« La loi Taubira devra être réécrite de fond en comble. (…) Si vous préférez qu’on dise [qu’il faut] abroger la loi Taubira pour en faire une autre… En français, ça veut dire la même chose. Ça aboutit au même résultat. Mais enfin, si ça vous fait plaisir, franchement, ça coûte pas très cher. » Tels sont les mots prononcés par Nicolas Sarkozy face au mouvement « Sens commun » samedi 15 novembre 2014.

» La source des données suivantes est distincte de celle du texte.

(* ===== verification/ReaderStale.v ===== *)
(** * Streaming: when a reader does fail

    Two things that the theorems on a reader exclude, by what they ask of the
    cache, and that the code does not exclude: then a part that is in memory is
    asked for and comes, and [Expects] of [Slice::addPart] fails. Both times a
    slice is unloaded as it is ([noNeedToSaveToCache] in
    [serializeAndUnloadUnused]), which does not cancel its parts at the loader. *)

From S2P Require Import Prelude StateMonad Streaming SliceCache Slices Reader ReaderSystem.

(** A file of four slices, with the same byte everywhere. *)
Definition long_size : Z := 4 * kInSlice.
Definition long_part : list Z := replicate (Z.to_nat kPartSize) 7.
Definition ten : list Z := replicate 10 0.

Definition happened (l : list Event) (w : World) : option World := foldl (fun w e => w <-? w ; snd <$> happen e w) (Some w) l.

(** From a new reader on: all of [script] goes through, and then [e] fails. *)
Definition fails_after (d : gmap nat (list Z)) (script : list Event) (e : Event) : bool :=
  match (w <-? World_new d long_size true ; happened script w) with
  | Some w => match happen e w with Some _ => false | None => true end
  | None => false
  end.

(** ** A database without the header *)

(** The entry of the header was dropped from the database; that of slice 1 is
    there, with the second part. *)
Definition no_header : gmap nat (list Z) := {[ 2%nat := serializeComplexSlice {[ kPartSize := long_part ]} ]}.

(** A player reads at [o], and the part comes from the loader. *)
Definition read_from_loader (o : Z) : list Event := [StartFill o ten; ContinueFill; PartArrived o long_part; StartFill o ten].

(** Slice 1 is read before the header is done, with its second part asked for
    ahead; the reads of slices 2 and 3 unload it. Read again, it comes from the
    cache, with its second part; then this part comes from the loader. *)
Definition without_header : list Event :=
  [CacheAnswered 0; StartStreaming] ++ read_from_loader 0 ++ read_from_loader kInSlice ++ [HeaderDone]
  ++ read_from_loader (2 * kInSlice) ++ read_from_loader (3 * kInSlice)
  ++ [StartFill kInSlice ten; CacheAnswered 0; ContinueFill; PartArrived (kInSlice + kPartSize) long_part].

Lemma evicted_header_fails : fails_after no_header without_header (StartFill kInSlice ten) = true.
Proof. vm_compute. reflexivity. Qed.

(** ** An answer that comes late *)

(** The header and the first parts of the other slices. *)
Definition first_parts : gmap nat (list Z) :=
  let entry := serializeComplexSlice {[ 0 := long_part ]} in {[ 0%nat := entry; 2%nat := entry; 3%nat := entry; 4%nat := entry ]}.

(** A player reads at [o], and the answer [i] comes from the cache. *)
Definition read_from_cache (o : Z) (i : nat) : list Event := [StartFill o ten; CacheAnswered i; ContinueFill].

(** The player and the download both read slice 1 from the cache. The answer of
    the download comes after slice 1 was written with one more part and unloaded,
    and is taken for that of the next read: the part is asked for again, while
    its entry holds it. *)
Definition with_late_answer : list Event :=
  [CacheAnswered 0; StartStreaming; StartFill kInSlice ten; ContinueFill; LoadForDownloader 1 (kInSlice + 32 * kPartSize); StartSleep; StopSleep;
   CacheAnswered 0; StartFill kInSlice ten; PartArrived (kInSlice + kPartSize) long_part]
  ++ read_from_cache (2 * kInSlice) 1 ++ read_from_cache (3 * kInSlice) 1
  ++ read_from_cache kInSlice 0 ++ read_from_cache (2 * kInSlice) 1 ++ read_from_cache (3 * kInSlice) 1
  ++ read_from_cache kInSlice 0 ++ [PartArrived (kInSlice + kPartSize) long_part].

Lemma late_answer_fails : fails_after first_parts with_late_answer (StartFill kInSlice ten) = true.
Proof. vm_compute. reflexivity. Qed.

Or, si « en français, çà veut dire la même chose », en droit, ce n’est pas le cas. Abroger la loi « Taubira » qui a ouvert le mariage aux couples de même sexe signifie en termes juridiques l’adoption par le Parlement d’une loi abrogative. Par contre, modifier la loi « Taubira » pour y préciser certains points ou y supprimer certaines dispositions se traduit juridiquement par l’adoption d’une autre loi ou, selon la nature des éléments modificatifs, par l’édiction de mesures réglementaires. Deux solutions juridiques distinctes donc.
Inconstitutionnalité et inconventionnalité
Sans oublier que, peu importe la solution juridique retenue, l’adoption de toutes nouvelles mesures législatives, abrogatives ou modificatives, nécessite la validation du juge constitutionnel. Car le juge constitutionnel ayant validé la loi « Taubira » le 17 mai, pourrait très bien invalider sa loi abrogative ou modificative dans un but de sécurité juridique.
Et même s’il valide les modifications apportées à la loi « Taubira » ou son abrogation, selon le principe de non-rétroactivité de la loi, il sera impossible d’annuler les mariages entre personnes de même sexe déjà célébrés. On aboutirait alors à une situation où des couples unis avant l’abrogation bénéficieraient de droits auxquels d’autres couples ne pourraient plus prétendre, ce qui créerait une inégalité de fait inconstitutionnelle.
Même logique devant la Cour européenne des droits de l’Homme qui pourrait retenir que cette loi, parce qu’elle a pour effet une différence de traitement, est source de discriminations entre les personnes, et donc contraire à l’article 14 de la Convention européenne des droits de l’homme.
La loi « Taubira » a donc encore de beaux jours devant elle…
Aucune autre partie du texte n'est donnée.